1908, Visits the United Kingdom, specially to discuss importing modern weapons, meeting with the King, Prime minister & Secretary of State for India. Received a honourary Doctorate of Civil Law from Oxford University.
1911, hosts King George V of Great Britain on a hunting trip in Terai.
1914-1918, leads Nepal through World War 1, where more then 15,000 Nepalese Army troops are sent to India on garrison duty.
Several thousand Nepalese Army Kukri/Khukuri´s were marked "Shree 3 Chandra" followed by Battalion initials during Maharaja Chandra SJB Rana´s reign. For more info see Dr. J. Judkins article.
Add the many thousands of Gurkhas (+26,000) serving already in the Indian Army. It is believed approx 200,000 Gurkhas served in WW1.
1921, host to Prince of Wales (later King Edward VIII) hunting trip in the Terai.
Known as the longest serving Prime Minister of the 20th century (28 years) and for consolidating the State, administrative and social reforms, modernising the military and securing the Independence of Nepal with the Nepal-British treaty of 1923 and at the League of Nations 1925.
The failure of lays in Nepal’s education system to teach an inclusive democratic history as the curriculum has always been politicised and not focused on Nepal itself, its focus has been a self-serving state policy. It is the responsibility of state policy to maintain and promote Nepalese history and heritage, not only to awaken a sense of national pride for votes but for our collective knowledge of each other and our common contribution to the development of the nation if we believe each citizen to be equal before the law and of equal value. We still have to make up with our past as blame can easily be put on the Shah monarchy, the Ranas and so on but blame does not solve the problems we face as a nation today, the solution lays in what measures we take to change. We choose to be victims, observers or makers of history given the right to access our heritage and history, which until a generation or two was not possible and in that history is essential to know.
A history which would include not only the glory of the past but also our mistakes, failures, suffering and the price our citizens have paid to their homeland and rulers. The Anglo-Gorkha War was largely lost due to the elite not being able to understand the common man’s suffering but seeing his own greed as more important. Similarly we bravely boast about the Gurkha soldier being brave and employed in foreign militaries but rarely see the greater “dukkha” (suffering) this brings us as a people and nation. A coin has two sides. That over history many thousands of men from our hills have vanished without memory in wars, in battles we had nothing to do with, whom took service far away from home to make ends meet and support their families, as opportunities were limited at home, while children grew up without father figures, fields were left for children, woman and the elderly to work, in the name of Gorkhali tradition, while tradition is always evolving and changing. The greed never stopped; the State made money on each man who took up service in a foreign military with his life as a gamble. We remain grateful for a tradition which has enabled us to experience and see the world while we hope and pray this land the Gorkhalis made will be blessed to support its own population in the near future, only then will the dream and vision of King Prithvi Narayan Shah be realised, almost 250 years has passed.
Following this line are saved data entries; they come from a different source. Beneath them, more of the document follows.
Lemma step_consume : guarantee t s s' /\ Gate t false P (Q ++ [pay]) (p + 1) lo false s'.
Proof.
  split; [split; [by apply consume_inv|apply consume_rely]|].
  destruct HS as [[Hh Hno HP HQ Hp Hlo Hd] Ho _ _ _ _].
  destruct consume_pos as [Hpt Hpf]. destruct consume_log as [w Hw].
  split; try done.
  unfold log at 1, pops at 1. rewrite consume_ghost. simpl.
  rewrite (popped_by_app _ _ _ _ _ _ Hw), decide_True by done. by rewrite HQ.
Qed.
End Consume.
End Protocol.
(** The owner commit of a slot: it writes only bookkeeping words. *)
Lemma wp_begin_slot_commit t side P Q p lo st sq pay i r s :
  Slot t side P Q p lo st sq pay s ->
  wp t (begin_owner_commit (SOwnerEpoch i) r)
    (fun _ s' => Slot t side P Q p lo st sq pay s') s.
Proof.
  intros HS. unfold begin_owner_commit.
  eapply wp_readonly_bind; [by solve_readonly|apply stable_Slot|exact HS|].
  intros current s1 Hi1 H1.
  destruct (_ || _). { eapply wp_ret; [apply stable_Slot|exact H1|done]. }
  destruct (_ <? r). { eapply wp_ret; [apply stable_Slot|exact H1|done]. }
  eapply wp_seq.
  { apply (wp_trigger_cas _ _ _ _ (Slot t side P Q p lo st sq pay)
             (Slot t side P Q p lo st sq pay) (Slot t side P Q p lo st sq pay));
      auto with prog_db.
    intros s2 Hi2 H2 _. by apply (step_slot_bookkeeping cap ps ident). }
  intros ok s2 Hi2 H2. assert (Slot t side P Q p lo st sq pay s2) by by destruct ok.
  destruct (negb ok); (eapply wp_ret; [apply stable_Slot|done|done]).
Qed.

Lemma wp_set_slot_owner t side P Q p lo st sq pay i id s :
  Slot t side P Q p lo st sq pay s ->
  wp t (set_owner (SOwner i) id) (fun _ s' => Slot t side P Q p lo st sq pay s') s.
Proof.
  intros HS. unfold set_owner, store_owner_seq_cst.
  do 3 (eapply wp_seq; [by apply wp_slot_bookkeeping|]; clear dependent s;
        intros [] s _ HS; cbv beta in HS).
  by apply wp_slot_bookkeeping.
Qed.

(** ** The payload *)

Lemma payload_of_length m i : length (payload_of ps m i) = Z.to_nat ps.
Proof. unfold payload_of. by rewrite length_map, length_seq. Qed.
Lemma wp_wait_pop t P Q fuel deadline s :
  Free t P Q s ->
  wp t (mpmc_wait_pop_until_impl fuel (Some (hdl t)) false ps deadline)
    (opt_pop_post t P Q) s.
Proof.
  revert s. induction fuel as [|fuel IH]; intros s HF; cbn [mpmc_wait_pop_until_impl].
  { eapply wp_ret; [apply stable_free|exact HF|by intros]. }
  eapply wp_seq; [by eapply (wp_try_pop cap ps stride)|].
  intros [bytes|e] s1 Hi1 H1; simpl in H1.
  { eapply wp_ret; [apply stable_free|exact H1|by intros]. }
  destruct (negb (is_pop_waitable _)).
  { eapply wp_ret; [apply stable_free|exact H1|by intros]. }
  eapply wp_readonly_bind; [by solve_readonly|apply stable_free|exact H1|].
  intros [ex|] s1' Hi1' H1'. { eapply wp_ret; [apply stable_free|exact H1'|by intros]. }
  eapply wp_readonly_bind; [by solve_readonly|apply stable_free|exact H1'|].
  intros b s2 Hi2 H2. destruct (negb b).
  { eapply wp_ret; [apply stable_free|exact H2|by intros]. }
  eapply wp_readonly_bind; [by solve_readonly|apply stable_free|exact H2|].
  intros before s3 Hi3 H3.
  eapply wp_seq; [by eapply (wp_try_pop cap ps stride)|].
  intros [bytes|e'] s4 Hi4 H4; simpl in H4.
  { eapply wp_ret; [apply stable_free|exact H4|by intros]. }
  destruct (negb (is_pop_waitable _)).
  { eapply wp_ret; [apply stable_free|exact H4|by intros]. }
  eapply wp_readonly_bind; [by solve_readonly|apply stable_free|exact H4|].
  intros [ex|] s4' Hi4' H4'. { eapply wp_ret; [apply stable_free|exact H4'|by intros]. }
  eapply wp_readonly_bind; [by solve_readonly|apply stable_free|exact H4'|].
  intros after s5 Hi5 H5. destruct (negb (before =? after)); [by apply IH|].
  eapply wp_readonly_bind; [by solve_readonly|apply stable_free|exact H5|].
  intros [[]|e''] s6 Hi6 H6; [by apply IH|].
  eapply wp_ret; [apply stable_free|exact H6|]. intros. by case_bool_decide.
Qed.

(** What a returned observation may claim, whatever happened meanwhile. *)
Definition call_true (c : mpmc_op ps * mpmc_res) : Prop :=
  match snd c with
  | ResOwner o => os_kind o = osk_Stable -> exists u, os_owner o = ident u
  | ResPositions (Ok (e, d)) => 0 <= d <= e /\ e <= d + cap /\ e <= UINT64_MAX
  | ResStatus (Ok st) =>
      pid_real ident (qs_enqueue_owner_pid st) /\ pid_real ident (qs_dequeue_owner_pid st)
  | _ => True
  end.

Definition mpmc_idle (t : tid) (h : list (mpmc_op ps * mpmc_res)) (s : mst) : Prop :=
  Free t (pushes_of h) (pops_of h) s /\ Forall call_true h.

Lemma mpmc_idle_stable t h : stable t (mpmc_idle t h).
Proof. intros s s' [HF HT] Hr Hi. split; [by eapply Free_stable|done]. Qed.

Lemma pushes_of_snoc (h : list (mpmc_op ps * mpmc_res)) c :
  pushes_of (h ++ [c]) = pushes_of h ++ call_pushed c.
Proof. unfold pushes_of. rewrite map_app, concat_app. simpl. by rewrite app_nil_r. Qed.
Lemma pops_of_snoc (h : list (mpmc_op ps * mpmc_res)) c :
  pops_of (h ++ [c]) = pops_of h ++ call_popped c.
Proof. unfold pops_of. rewrite map_app, concat_app. simpl. by rewrite app_nil_r. Qed.

(** A reader of the queue. *)
Lemma wp_reader {A} t (p : mprog A) (f : A -> mpmc_res) (op : mpmc_op ps) h s :
  readonly p -> (forall a, call_pushed (op, f a) = [] /\ call_popped (op, f a) = []) ->
  Free t (pushes_of h) (pops_of h) s ->
  wp t (let! r := p in Ret (f r))
    (fun r s' => Free t (pushes_of (h ++ [(op, r)])) (pops_of (h ++ [(op, r)])) s') s.
Proof.
  intros Hp Hf HF. eapply wp_readonly_bind; [done|apply stable_free|exact HF|].
  intros a s1 _ H1. eapply wp_ret; [apply stable_free|exact H1|]. intros s2 _.
  destruct (Hf a) as [E1 E2]. by rewrite pushes_of_snoc, pops_of_snoc, E1, E2, !app_nil_r.
Qed.

(** What one call does to what its thread has pushed and taken. *)
Lemma mpmc_op_moves t op h s :
  Free t (pushes_of h) (pops_of h) s ->
  wp t (mpmc_impl ps hdl t op)
    (fun r s' => Free t (pushes_of (h ++ [(op, r)])) (pops_of (h ++ [(op, r)])) s') s.
Proof.
  intros HF. destruct op as [[m Hm]| |fuel [m Hm] dl|fuel dl| |side|]; cbn [mpmc_impl proj1_sig];
    [eapply wp_seq..|apply (wp_reader t _ ResStatus OpStatus)
    |apply (wp_reader t _ ResOwner (OpGateOwner side))
    |apply (wp_reader t _ ResPositions OpPositions)]; try solve_readonly; try done.
  - by eapply (wp_try_push cap ps stride).
  - intros r s1 _ H1. unfold push_post in H1. destruct r as [[]|e];
      (eapply wp_ret; [apply stable_free|exact H1|]); intros s2 _;
      by rewrite pushes_of_snoc, pops_of_snoc, ?app_nil_r.
  - by eapply (wp_try_pop cap ps stride).
  - intros r s1 _ H1. unfold pop_post in H1. destruct r as [b|e];
      (eapply wp_ret; [apply stable_free|exact H1|]); intros s2 _;
      by rewrite pushes_of_snoc, pops_of_snoc, ?app_nil_r.
  - by eapply wp_wait_push.
  - intros r s1 _ H1. unfold opt_push_post in H1. destruct r as [[[]|e]|];
      (eapply wp_ret; [apply stable_free|exact H1|]); intros s2 _;
      by rewrite pushes_of_snoc, pops_of_snoc, ?app_nil_r.
  - by eapply wp_wait_pop.
  - intros r s1 _ H1. unfold opt_pop_post in H1. destruct r as [[b|e]|];
      (eapply wp_ret; [apply stable_free|exact H1|]); intros s2 _;
      by rewrite pushes_of_snoc, pops_of_snoc, ?app_nil_r.
Qed.

(** The positions of one instant respect the bounds of the queue. *)
Lemma positions_at_bounds t e d s :
  positions_at cap ps ident t e d s -> 0 <= d <= e /\ e <= d + cap /\ e <= UINT64_MAX.
Proof.
  intros (s0 & Hi & _ & <- & <-). pose proof (inv_order _ _ _ _ Hi).
  pose proof (inv_window _ _ _ _ Hi).
  pose proof (inv_u64 _ _ _ _ Hi). lia.
Qed.

Lemma mpmc_op_true t op (h : list (mpmc_op ps * mpmc_res)) s :
  Free t (pushes_of h) (pops_of h) s ->
  wp t (mpmc_impl ps hdl t op) (fun r _ => call_true (op, r)) s.
Proof.
  intros HF. destruct op as [m| |fuel m dl|fuel dl| |side|].
  1-4: eapply wp_leaves; [|by apply mpmc_op_moves]; by apply leaves_bind_any.
  - eapply wp_seq; [apply (wp_status_owners cap ps ident)|]. intros r s1 _ Hr s2 _ _.
    by destruct r.
  - eapply wp_seq; [apply (wp_snapshot_gate_owner cap ps ident)|].
    intros r s1 _ Hr s2 _ _ Hk. destruct (Hr Hk) as (u & _ & Hu). by exists u.
  - eapply wp_seq; [apply (wp_snapshot_instant cap ps ident)|].
    intros [[e d]|e] s1 _ Hr s2 _ _; [|done]. by eapply positions_at_bounds.
Qed.

Lemma mpmc_op_wp t op h s :
  mpmc_idle t h s ->
  wp t (mpmc_impl ps hdl t op) (fun r s' => mpmc_idle t (h ++ [(op, r)]) s') s.
Proof.
  intros [HF HT]. eapply wp_mono; [|apply wp_and; [by apply mpmc_op_moves|by eapply mpmc_op_true]].
  intros r s' _ [H1 H2]. split; [done|]. apply Forall_app. by repeat constructor.
Qed.
End Client.

(** ** Histories only grow *)

Lemma pushed_by_prefix t lg lg' : lg `prefix_of` lg' -> pushed_by t lg `prefix_of` pushed_by t lg'.
Proof.
  intros [k ->]. unfold pushed_by. rewrite filter_app, fmap_app. by eexists.
Qed.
We need a history which is anchored in the various groups of the people that make Nepal the country it is and was. The inclusion of ethnic minorities who share the common identity and culture as Gorkhalis and later Nepalese, is through possessing a proper history which is part of the greater national narrative and found in our Museum´s collections over the coming years.
I will ask the reader to before accepting various ideas and what may seem like facts to question the motives, the context and much else as we still suffer from brain drain. Specially in the Kukri world much writing is done by copy and paste, with little contemplation of key events and development. Perhaps forgetting even monkeys can mimic well.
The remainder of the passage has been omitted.